Но вместо ожидаемой пули во дворе меня настиг Вадик – живой и невредимый.

– Тпру, мертвая! – крикнул малюточка басом. – Ленка! Куда ты бежишь как ошпаренная?

По инерции я пролетела еще метра три, потом, замедляя ход, обежала фонарный столб и уже шагом вернулась к Вадику. Подавила естественный порыв обойти воскресшего коллегу кругом, как тот столб, с подозрением осмотрела его и недоверчиво спросила:

– Ты живой? Почему это?

– Почему бы и нет? – Вадик пожал плечами, на которых белели следы портняжного мелка.

– Ты же лежал, как мертвый! – возмутилась я. – Как очень, очень мертвый! Как дохлая мышь, которую прихлопнули веником!
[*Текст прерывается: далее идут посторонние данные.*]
(** [Number(s)] on the texts of the site: white space is trimmed, the
    empty string is [0], [Infinity] with an optional sign is an
    infinity, a decimal integer with an optional sign is its value; any
    other text is taken for NaN here. *)
Definition parseNumber (s : string) : JsNumber :=
  let t := Js.trim s in
  let integer (u : string) : JsNumber :=
    match NilZero.int_of_string u with
    | Some i => numOfZ (Z.of_int i)
    | None => NaN
    end in
  if (t =? "")%string then numOfZ 0
  else if (t =? "Infinity")%string || (t =? "+Infinity")%string
  then PosInfinity
  else if (t =? "-Infinity")%string then NegInfinity
  else match t with
       | String "+" (String d u) =>
           if (d =? "-")%char || (d =? "+")%char then NaN
           else integer (String d u)
       | String "+" EmptyString => NaN
       | _ => integer t
       end.

(** A stable sort by insertion, as an engine may run it: an element goes
    before the first element behind it that it does not sort after, and
    an error of the comparator ends the sort. *)
Fixpoint sortInsert {A} (cmp : A -> A -> result JsNumber) (x : A)
    (l : list A) : result (list A) :=
  match l with
  | [] => Ok [x]
  | y :: l' =>
      match cmp x y with
      | Err e => Err e
      | Ok v =>
          if sortSign v <=? 0 then Ok (x :: y :: l')
          else match sortInsert cmp x l' with
               | Ok r => Ok (y :: r)
               | Err e => Err e
               end
      end
  end.

Fixpoint sortBy {A} (cmp : A -> A -> result JsNumber) (l : list A)
  : result (list A) :=
  match l with
  | [] => Ok []
  | x :: l' =>
      match sortBy cmp l' with
      | Ok sorted => sortInsert cmp x sorted
      | Err e => Err e
      end
  end.

Definition indexEntry (mu : PageMetadata * string) : PageIndexEntry :=
  {| pi_url := snd mu;
     pi_title := toStr wholeToString (title (fst mu));
     pi_description := toStr wholeToString (description (fst mu));
     pi_labels := labels (fst mu);
     pi_category := toStr wholeToString (category (fst mu));
     pi_date :=
       option_map (fun d => toStr wholeToString (dateArg d))
         (date (fst mu)) |}.

Definition env : Externals :=
  {| readFileSync := read;
     parseFrontmatter := parse;
     compileWithFrontmatter := compile;
     finiteToString := wholeToString;
     stringToNumber := parseNumber;
     arraySort := sortBy;
     processChildrenDirectives := fun content _ => Some content;
     pathJoin := Js.join "/";
     localeCompare := compareUnits;
     envBasePath := EmptyString;
     renderNavigation := fun items =>
       "<nav>"
       ++ Js.join " "
            (List.map (fun i => toStr wholeToString (nav_label i)) items)
       ++ "</nav>";
     renderLabelFooter := fun ls =>
       "<footer>" ++ Js.join " " ls ++ "</footer>";
     renderLabelIndex := fun label rows =>
       "<h1>" ++ label ++ "</h1>" ++ Js.join " " (List.map row_title rows);
     generatePageIndex := List.map indexEntry;
     generateLabelSlug := Slug.generateSlug;
     stringifyIndex := fun idx =>
       "[" ++ Js.join "," (List.map pi_url idx) ++ "]";
     toLocaleDateString := fun d => toStr wholeToString (dateArg d);
     toISOString := fun d => toStr wholeToString (dateArg d) |}.

Definition config : BuildConfig :=
  {| contentDir := "content";
     outputDir := "dist";
     cfg_navigation := None;
     defaultTitle := Some "My Static Site" |}.
(** * Boann security risk agent: the ingestion core, embedded and verified

    A shallow embedding of the document-processing kernel of the agent:
    - [src/shared/document_processor.py]: the chunker
      ([DocumentProcessorManager.chunk_text]), the path safety check, the
      per-document pipeline and the two extractors' metadata;
    - [src/api/public_api.py]: the score normalizer
      ([correct_pgvector_score]), the retrieval step of the [/query]
      endpoint and its event stream ([create_sse_stream]);
    - [src/api/admin_api.py]: the batch loop of the [/ingest] endpoint;
    - [scripts/ingest_documents.py]: the validation and the sending loop
      of the ingestion script.

    Python [str] values are lists of Unicode code points, Python [int]s are
    [Z], Python [float]s are IEEE-754 binary64 ([PrimFloat.float]), [dict]s
    with string keys are [gmap string _], and an operation that may raise
    returns a [result]. *)

From Stdlib Require Import List ZArith NArith Lia Bool String Ascii Floats.
From Stdlib Require Import DecimalString.
From stdpp Require Import gmap strings.
Import ListNotations.

Open Scope Z_scope.

(** ** Python strings *)

(** A character is a Unicode code point. *)
Definition char : Type := N.
(** *** Texture-valued properties *)

(** C8: assigning [map] (and [sprite] on the sprite material) succeeds
    exactly when the value is [None] or a [Texture], and then reading the
    property back gives that value; any other value fails the assertion and
    leaves the material as it was. *)
Theorem texture_setters :
  ∀ (v : pyval) (m : Material),
    ((map_setter v m).1 = Returned ↔ v = PNone ∨ ∃ id, v = PTexture id) ∧
    ((sprite_setter v m).1 = Returned ↔ v = PNone ∨ ∃ id, v = PTexture id) ∧
    ((v = PNone ∨ ∃ id, v = PTexture id) →
       map_ (map_setter v m).2 = Some v ∧ sprite (sprite_setter v m).2 = Some v) ∧
    (¬ (v = PNone ∨ ∃ id, v = PTexture id) →
       map_setter v m = (Raised AssertionError, m) ∧
       sprite_setter v m = (Raised AssertionError, m)).
Proof.
  intros v m. unfold map_setter, sprite_setter, map_, sprite.
  destruct v; cbn; rewrite ?lookup_insert_eq;
    (split; [|split; [|split]]); try (split; intros); try done;
    try (intros; done); naive_solver.
Qed.

(** *** Colour and transparency *)

Lemma Qltb_lt (x y : Q) : Qltb x y = true ↔ (x < y)%Q.
Proof.
  unfold Qltb. rewrite negb_true_iff, <- not_true_iff_false, Qle_bool_iff.
  split; [apply Qnot_le_lt|apply Qlt_not_le].
Qed.

(** For a colour whose alpha the [Color] constructor leaves on its side of
    1, one call of the colour setter returns a material whose buffer holds
    the colour, has the write pending, and whose [color_is_transparent] is
    true exactly when the alpha of the colour given is below 1 (and false
    otherwise). *)
Theorem color_transparency :
  ∀ (Color_new : Color.t → Color.t) (c : Color.t) (m : Material),
    ((Color.a (Color_new c) < 1)%Q ↔ (Color.a c < 1)%Q) →
    (color_setter Color_new c m).1 = Returned ∧
    data_color (uniform_buffer (color_setter Color_new c m).2) = Color_new c ∧
    (0%nat, 1%nat) ∈ pending (uniform_buffer (color_setter Color_new c m).2) ∧
    (color_is_transparent (color_setter Color_new c m).2 = Some (PBool true)
       ↔ (Color.a c < 1)%Q) ∧
    (color_is_transparent (color_setter Color_new c m).2 = Some (PBool false)
       ↔ ¬ (Color.a c < 1)%Q).
Proof.
  intros Color_new c m Ha. unfold color_setter, color_is_transparent. cbn.
  rewrite lookup_insert_eq. split; [done|]. split; [done|]. split.
  { apply elem_of_app. right. apply elem_of_cons. auto. }
  rewrite <- Ha, <- Qltb_lt.
  destruct (Qltb (Color.a (Color_new c)) 1); split; split; congruence.
Qed.

Example round_f4_exact :
  round_f4 (1 # 2) = (1 # 2)%Q ∧ round_f4 1 = 1%Q ∧ round_f4 (-3 # 4) = (-3 # 4)%Q.
Proof. vm_compute. done. Qed.

Example round_f4_tenth : round_f4 (1 # 10) = (13421773 # 134217728)%Q.
Proof. vm_compute. reflexivity. Qed.

(** C6, as stated, fails: the alpha 1 - 2^-30 is below 1, but the colour is
    held in 4-byte floats, where this alpha is 1, and the flag is false. *)
Lemma color_transparency_lost_in_rounding :
  (Color.a DemoMore.nearly_opaque < 1)%Q ∧
  (color_setter Color_f4 DemoMore.nearly_opaque material).1 = Returned ∧
  color_is_transparent (color_setter Color_f4 DemoMore.nearly_opaque material).2
  = Some (PBool false).
Proof. split; [reflexivity|]. vm_compute. done. Qed.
– А-а-а! Это Славе для новой выгородки спортивной программы понадобились плоские фигуры бегущих людей, – засмеялся Вадик. – Те, которые нарисовал наш художник, показались Славе неестественными, поэтому он заставил нас с Серегой изобразить бег на месте лежа, обвел нас мелом и получил нужные силуэты.

– Силуэты, – повторила я, переводя взгляд на подъезд.

Там как раз появился наш режиссер. У меня зачесались руки от острого и непреодолимого желания взять затейника Славу за грудки и бить его всем телом о стенку до получения прекрасного мокрого силуэта!